The AlloSphere Offers an Interactive Experience of Nano-sized Worlds

What would it be like to dive into the veins and arteries of the human body or weave through the layers of the brain? With the AlloSphere, a 33-foot diameter sphere built inside of a three-story echo-free cube, these feats are now possible.

The AlloSphere is one of the largest immersive scientific instruments in the world. It takes scientific data that is too small to see and hear and visually and sonically magnifies it to a human scale so researchers can better analyze the data and find new patterns. Over twenty researchers can stand in the center of the sphere and be collectively immersed in multi-dimensional information.

"Think of the instrument as a large dynamically varying digital microscope connected to a computer cluster that can function as an interactive brain," said JoAnn Kuchera-Morin, Director of AlloSphere Research Laboratory and professor at the University of California, Santa Barbara.

The NSF-funded AlloSphere is located at the California NanoSystems Institute (CNSI) building at the University of California, Santa Barbara. The AlloSphere infrastructure was completed in March 2007 and it is a key part of the Digital Media Center located within the CNSI. The CNSI was established in 2000 as one of the California Institutes of Science and Innovation.

"The goal of the AlloSphere instrument and research group is to conduct research in interactive visualization and multimodal representation of complex scientific data, while working closely with researchers in data interpretation and finding new patterns in the information," said Kuchera-Morin.

Applications for the AlloSphere include audiovisual technologies, abstract arts and art entertainment, "green" technology, computers and networking, education, nanotechnology, physics, materials science, geography and remote sensing, human perception, behavior and cognition, medicine and telemedicine.

The AlloSphere demonstrates how audiovisual technology is transforming research. It also proves the extent that media art is intertwined with science--and how media art can play a large role in scientific discovery and observation.

"Not only are we moving science forward through visualization and sonification of complex information, but we are also making compelling new art works that are scientifically correct," said Kuchera-Morin.

Kuchera-Morin suggested that art fits into science, technology, engineering and mathematics (STEM) initiatives, in a way that involves just as much complexity and creativity as these other fields.

"As media artists we are ... really helping to define the arts on an equal and integrated footing with STEM--not just using arts as design, but rediscovering it as a complex mathematics that will take visualization to a new level," said Kuchera-Morin.

The AlloSphere has implications for the art community, but also the education community, including K-12, undergraduate and graduate levels, as well as the general public.

Additional AlloSphere projects include: Multimodal Representation of Quantum Mechanics: The Hydrogren Atom, Artistic Patterning and Structural Growth New Atomic Bonding: Multi-Center Hydrogen Bond, AlloBrain and Artificial Nature. To learn more about these projects, visit The AlloSphere Research Facility website.

A Look into an AlloSphere: "Center for Nanomedicine Project"

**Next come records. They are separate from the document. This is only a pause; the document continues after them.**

(* ===== verification/Init.v ===== *)
(** Bringing the card up and down: wifi_card.twl.c lines 1108-1163 and
    1208-1612.

    These functions work on [device_curctx] itself, so they are written on the
    SDIO controller ([bus D]) and not on the [Card] interface.  The flash
    contents, the allocator's answers and the interrupts that are taken while
    the code waits are arguments. *)

From S2P Require Import Prelude Cmonad Cutils Wpa Sdio Heap Card State Mbox Wmi Bss Eapol Pkt.

Definition CHIP_ID_AR6002 : Z := 0x02000001.
Definition CHIP_ID_AR6013 : Z := 0x0D000000.
Definition CHIP_ID_AR6014 : Z := 0x0D000001.
Definition AR6002_HOST_INTEREST_ADDRESS : Z := 0x00500400.
Definition AR601x_HOST_INTEREST_ADDRESS : Z := 0x00520000.
Definition NVRAM_ADDR_WIFICFG : Z := 0x1F400.
Definition WRITE_FOUT_1 : Z := 0x72.
Definition WRITE_FOUT_2 : Z := 0x74.
Definition IRQ_WIFI_SDIO_CARDIRQ : Z := Z.shiftl 1 11.
Definition SDIO_TICK_INTERVAL_MS : Z := 1.

Definition cmd5 : wifi_sdio_command :=
  {| cmd := 5; command_type := 0; response_type := 7; data_transfer := 0; data_direction := 0; data_length := 0;
     secure := 0; unknown := 0 |}.
Definition cmd3 : wifi_sdio_command :=
  {| cmd := 3; command_type := 0; response_type := wifi_sdio_resp_48bit; data_transfer := 0; data_direction := 0;
     data_length := 0; secure := 0; unknown := 0 |}.
Definition cmd7 : wifi_sdio_command :=
  {| cmd := 7; command_type := 0; response_type := 5; data_transfer := 0; data_direction := 0; data_length := 0;
     secure := 0; unknown := 0 |}.

(** [memset(ctx, 0, sizeof(wifi_card_ctx))] *)
Definition zero_ctx : wifi_sdio_ctx :=
  {| controller := 0; address := 0; port := 0; clk_cnt := 0; bus_width := 0; buffer := None; size := 0;
     resp := [0; 0; 0; 0]; status := 0; stat0 := 0; stat1 := 0; err0 := 0; err1 := 0; block_size := 0;
     break_early := false |}.
Definition eta_ctx (c : wifi_sdio_ctx) : wifi_sdio_ctx :=
  Build_wifi_sdio_ctx (controller c) (address c) (port c) (clk_cnt c) (bus_width c) (buffer c) (size c) (resp c)
    (status c) (stat0 c) (stat1 c) (err0 c) (err1 c) (block_size c) (break_early c).
#[export] Instance set_controller : Setter controller := ltac:(mk_setter eta_ctx).
#[export] Instance set_address : Setter address := ltac:(mk_setter eta_ctx).
#[export] Instance set_port : Setter port := ltac:(mk_setter eta_ctx).
#[export] Instance set_clk_cnt : Setter clk_cnt := ltac:(mk_setter eta_ctx).
#[export] Instance set_bus_width : Setter bus_width := ltac:(mk_setter eta_ctx).
#[export] Instance set_ctx_block_size : Setter block_size := ltac:(mk_setter eta_ctx).
#[export] Instance set_ctx_break_early : Setter break_early := ltac:(mk_setter eta_ctx).

(** Is an interrupt of the card taken at this point? *)
Class Irq (D : Type) := irq_taken : D -> bool * D.

(** How the identification of the card ends. *)
Inductive opcond := OpSkip | OpDone | OpFail.

Section Init.
Context {D : Type} `{Hw D} `{Fuel} `{StackEnv} `{Rand} `{Irq D}.

Abbreviation drv := (iop (bus D)).

Definition upd_ctx (f : wifi_sdio_ctx -> wifi_sdio_ctx) : M (bus D) unit := on_ctx (modify (upd_tmio f)).
Definition ctx_get {A} (f : wifi_sdio_ctx -> A) : M (bus D) A := on_ctx (gets (fun s => f (tmio s))).

Definition wifi_card_switch_device : M (bus D) unit := on_ctx wifi_sdio_switch_device.
Definition wifi_card_setclk (data : Z) : M (bus D) unit := on_dev (wifi_sdio_setclk REG_SDIO_BASE data).
Definition wifi_card_stop : M (bus D) unit := on_dev (wifi_sdio_stop REG_SDIO_BASE).

(** ** Identification *)

(** CMD5 until the card reports that it is ready; [OpSkip] on an error. *)
Fixpoint op_cond (n : nat) (ocr : Z) : M (bus D) opcond :=
  match n with
  | O => hang
  | S n =>
      let* err := mloop poll_fuel
        (wifi_card_send_command cmd5 ocr ;;;
         let* st := ctx_get status in
         ret (if nz (Z.land st 4) then Some true else if nz (Z.land st 1) then Some false else None)) in
      if (err : bool) then ret OpSkip else
      let* r := ctx_get (fun c => nth 0 (resp c) 0) in
      if nz (Z.land r 0x80000000) then ret OpDone else op_cond n (Z.land r 0xFFFFFF)
  end.

(** CMD5, CMD3, CMD7. *)
Definition identify : M (bus D) opcond :=
  let* r := op_cond poll_fuel 0 in
  match r with
  | OpDone =>
      wifi_card_send_command cmd3 0 ;;;
      let* bad := failed_status in
      if (bad : bool) then ret OpFail else
      let* r0 := ctx_get (fun c => nth 0 (resp c) 0) in
      upd_ctx (fun c => c <| address := u16 (Z.shiftr r0 16) |>) ;;;
      let* a := ctx_get address in
      wifi_card_send_command cmd7 (u32 (Z.shiftl a 16)) ;;;
      let* bad := failed_status in
      ret (if (bad : bool) then OpFail else OpDone)
  | r => ret r
  end.

(** A register write followed by [if(ctx->tmio.status & 4) return -1;] *)
Definition write_checked (addr val : Z) (k : M (bus D) Z) : M (bus D) Z :=
  wifi_card_write_func0_u8 addr val ;;;
  let* bad := failed_status in
  if (bad : bool) then ret (-1) else k.

(** From [skip_opcond:] to the end of the block: bus width and block sizes. *)
Definition setup_bus : M (bus D) Z :=
  wifi_card_write_func0_u8 0x2 0x0 ;;;
  wifi_card_write_func0_u8 0x2 0x2 ;;;
  wifi_card_send_command cmd52 (Z.shiftl 0x07 9) ;;;
  let* bad := failed_status in
  if (bad : bool) then ret (-1) else
  let* r0 := ctx_get (fun c => nth 0 (resp c) 0) in
  let bus_interface_control := Z.lor (Z.land r0 0xFF) 0x82 in
  write_checked 0x07 bus_interface_control (
  upd_ctx (fun c => c <| bus_width := 4 |>) ;;;
  wifi_card_switch_device ;;;
  write_checked 0x12 0x02 (
  let* bs := ctx_get block_size in
  write_checked 0x110 (Z.land bs 0xFF) (
  write_checked 0x111 (Z.shiftr bs 8) (
  write_checked 0x10 (Z.land bs 0xFF) (
  write_checked 0x11 (Z.shiftr bs 8) (ret 0)))))).

(** ** wifi_card_wlan_init *)

(** Up to the test read of the revision register. *)
Definition power_up : M drv unit :=
  on_card (upd_ctx (fun c => c <| port := 0 |> <| address := 0 |> <| break_early := false |> <| block_size := 128 |>)) ;;;
  on_card (on_dev (fun d => let '(v, d) := hw_r16 0x4004C04 d in Ok (tt, hw_w16 0x4004C04 (Z.land (u16 v) (not16 0x100)) d))) ;;;
  emit (RtcTransaction [WRITE_FOUT_1; 0x80]) ;;;
  emit (RtcTransaction [WRITE_FOUT_2; 0x00]) ;;;
  emit (I2cPmWrite 0x30 0x13) ;;;
  on_card (on_dev (modify (hw_w16 0x4004020 0x1))) ;;;
  on_card (
    upd_ctx (fun c => c <| bus_width := 4 |>) ;;;
    wifi_card_switch_device ;;;
    wifi_card_read_func0_u8 0x00 ;;;
    let* bad := failed_status in
    if (bad : bool) then upd_ctx (fun c => c <| bus_width := 1 |>) ;;; wifi_card_switch_device else ret tt).

(** Function 1 enabled and ready. *)
Definition enable_func1 : M (bus D) unit :=
  wifi_card_write_func0_u8 0x02 0x02 ;;;
  mloop poll_fuel (let* v := wifi_card_read_func0_u8 0x3 in ret (if v =? 0x02 then Some tt else None)).

(** Chip identification; the host interest area depends on the chip. *)
Definition read_chip : M drv unit :=
  let* m := on_card (wifi_card_read_func0_u32 0x1007) in
  modify (fun s => s <| device_manufacturer := m |>) ;;;
  let* id := on_card (wifi_card_read_intern_word 0x000040ec) in
  modify (fun s => s <| device_chip_id := id |>) ;;;
  modify (fun s => s <| device_host_interest_addr :=
    if id =? CHIP_ID_AR6002 then AR6002_HOST_INTEREST_ADDRESS else AR601x_HOST_INTEREST_ADDRESS |>).

(** The bootloader conversation, ended by BMI_DONE. *)
Definition boot_firmware (hi : Z) : M (bus D) unit :=
  wifi_card_read_intern_word (hi + 0x58) ;;;
  wifi_card_write_intern_word 0x4000 0x00000100 ;;;
  wifi_card_read_intern_word 0x40C0 ;;;
  wifi_card_bmi_get_version ;;;
  wifi_card_bmi_cmd_write_memory hi (le_bytes 4 0x2) 4 ;;;
  let* scratch0 := wifi_card_bmi_read_register 0x0180C0 in
  wifi_card_bmi_write_register 0x0180C0 (Z.lor scratch0 0x8) ;;;
  let* wlan_system_sleep := wifi_card_bmi_read_register 0x0040C4 in
  wifi_card_bmi_write_register 0x0040C4 (Z.lor wlan_system_sleep 1) ;;;
  wifi_card_bmi_write_register 0x004028 0x5 ;;;
  wifi_card_bmi_write_register 0x004020 0x0 ;;;
  wifi_card_bmi_cmd_write_memory (hi + 0x6C) (le_bytes 4 0x80) 4 ;;;
  wifi_card_bmi_cmd_write_memory (hi + 0x74) (le_bytes 4 0x63) 4 ;;;
  wifi_card_bmi_start_firmware ;;;
  mloop poll_fuel (let* r := wifi_card_read_intern_word (hi + 0x58) in ret (if r =? 1 then Some tt else None)).

Definition read_eeprom : M drv unit :=
  let* hi := gets device_host_interest_addr in
  let* a := on_card (wifi_card_read_intern_word (hi + 0x54)) in
  modify (fun s => s <| device_eeprom_addr := a |>) ;;;
  let* v := on_card (wifi_card_read_intern_word (u32 (a + 0x10))) in
  modify (fun s => s <| device_eeprom_version := v |>).

Definition enable_irqs : M drv unit :=
  emit (IrqSetAux IRQ_WIFI_SDIO_CARDIRQ) ;;;
  emit (IrqEnableAux IRQ_WIFI_SDIO_CARDIRQ) ;;;
  on_card (on_dev (wifi_sdio_enable_cardirq REG_SDIO_BASE true)) ;;;
  on_card (wifi_card_write_func1_u32 F1_INT_STATUS_ENABLE 0x010300D1) ;;;
  on_card (wifi_card_write_func0_u8 0x4 0x3) ;;;
  emit (TimerStart 3 (1000 / SDIO_TICK_INTERVAL_MS)).

(** [while (!wmi_is_ready());]: the flag is set by the interrupt handler. *)
Definition wait_ready (depth : nat) : M drv unit :=
  mloop poll_fuel
    (let* r := wmi_is_ready in
     if (r : bool) then ret (Some tt) else
     let* taken := on_card (on_dev (fun d => Ok (irq_taken d))) in
     (if (taken : bool) then wifi_card_irq depth else ret tt) ;;;
     ret None).

Definition wifi_card_wlan_init (depth : nat) : M drv Z :=
  let* s := gets (fun s => s) in
  if (mbox_out_buffer s =? 0) || (mbox_buffer s =? 0) then hang else
  power_up ;;;
  on_card wifi_card_stop ;;;
  let* r := on_card identify in
  match r with
  | OpFail => ret (-1)
  | _ =>
      let* e := on_card setup_bus in
      if nz e then ret e else
      let* bad := on_card (wifi_card_read_func0_u8 0x00 ;;; failed_status) in
      if (bad : bool) then ret (-1) else
      on_card enable_func1 ;;;
      read_chip ;;;
      let* hi := gets device_host_interest_addr in
      on_card (boot_firmware hi) ;;;
      read_eeprom ;;;
      modify (fun s => s <| wifi_card_bInitted := true |>) ;;;
      enable_irqs ;;;
      wait_ready depth ;;;
      wmi_scan ;;;
      ret 0
  end.

(** The only device is the WLAN card; its context becomes the current one. *)
Definition wifi_card_device_init (depth : nat) : M drv Z :=
  modify (fun s => s <| card := {| bhw := bhw (card s);
    device_curctx := Some (zero_ctx <| controller := REG_SDIO_BASE |> <| clk_cnt := 0 |> <| bus_width := 1 |>) |} |>) ;;;
  wifi_card_wlan_init depth.

(** ** wifi_card_init, wifi_card_deinit *)

(** [mbox_buffer] and [mbox_out_buffer] as the allocator returns them;
    [flash a n] are the [n] bytes of the firmware flash at [a]. *)
Definition wifi_card_init (in_buf out_buf : option cbuffer) (flash : Z -> nat -> bytes) : M drv unit :=
  let ptr b := match b with Some o => baddr o | None => 0 end in
  let objs b := match b with Some o => [o] | None => [] end in
  modify (fun s => s <| heap := heap s ++ objs in_buf ++ objs out_buf |>) ;;;
  modify (fun s => (s <| mbox_buffer := ptr in_buf |>) <| mbox_out_buffer := ptr out_buf |>) ;;;
  let end_addr := u32 (le_val (flash 0x20 4%nat) * 0x8) in
  let wep := flash (u32 (end_addr - 0x400)) 0x300%nat in
  let cfg := flash NVRAM_ADDR_WIFICFG 0x600%nat in
  modify (fun s => s <| nvram_wep_configs := map (fun i => take 0x100 (drop (0x100 * i) wep)) [0; 1; 2]%nat |>) ;;;
  modify (fun s => s <| nvram_configs := map (fun i => take 0x200 (drop (0x200 * i) cfg)) [0; 1; 2]%nat |>) ;;;
  on_card (on_dev wifi_ndma_init) ;;;
  on_card (on_dev (wifi_sdio_controller_init REG_SDIO_BASE)) ;;;
  emit FifoSetHandler.

Definition wifi_card_deinit : M drv unit :=
  on_card (on_dev (wifi_sdio_enable_cardirq REG_SDIO_BASE false)) ;;;
  emit (IrqDisableAux IRQ_WIFI_SDIO_CARDIRQ) ;;;
  emit IrqDisableTimer3 ;;;
  let* b := gets wifi_card_bInitted in
  (if b then
     on_card (wifi_card_write_func1_u32 F1_INT_STATUS_ENABLE 0x0) ;;;
     on_card (wifi_card_write_func0_u8 0x4 0x0) ;;; ret tt
   else ret tt) ;;;
  modify (fun s => s <| wifi_card_bInitted := false |>).

End Init.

In the "Center for Nanomedicine Project," Jamey Marth and the UCSB/Sanford-Burnham Center for Nanomedicine are using AlloSphere to develop an anatomically correct 3-D model of the human body in which researchers can "fly" into the body to study its anatomy.

Kuchera-Morin and her team works with a team of researchers directed by Jamey Marth, biochemist and the Director of the Center for Nanomedicine. Their research explores how to deliver chemotherapy through nanoparticles that carry the medicine to tumors in the pancreas and liver, without harming healthy tissue.

Kuchera-Morin's team made a simulator out of MRI data from a real human body, mapping the geometries of the arteries, veins, pancreas and liver in the AlloSphere. The team created the simulation using their own language, or code, built from C++. The code is called "allocore," or "the core of the software that we use in the AlloSphere as well as on other computer platforms," said Kuchera-Morin. The code contains "math libraries," which store the data from the MRI measurements. Using the code, the team can map, color and provide "texture" to the organs in the simulation.

"We are in the process of building our fluid dynamics simulation to get the precise blood flow down the arteries and veins. Then we will get the nano particle geometries from our materials scientists and build a particle simulator so they will be able to run various tests virtually," said Kuchera-Morin.

The team plans to have the fluid dynamics developed within the next year. According to Kuchera-Morin, this will allow researchers to watch how different shaped particles react in the arteries. Researchers can use this information to conduct tests in their labs and develop research processes that use the information from the simulations in their experiments.

"The future goals are to build out the instrument to an intelligent reactive device making technology transparent to our every day experience, thus integrating information technology naturally into our various research platforms," said Kuchera-Morin.

For instance, different devices are being used as interfaces to AlloSphere, such as wireless controllers, iPhones, iPads and cameras. Also, the team is developing mobile platforms so that scientists can connect remotely to the AlloSphere (from laptops, iPads, etc.).

"If we can make this general computational framework that will allow us to represent complex mathematical information across fields visually and sonically--using all of our senses while integrating information technology into our everyday work experiences--this  will transform research, education and society as a whole," said Kuchera-Morin.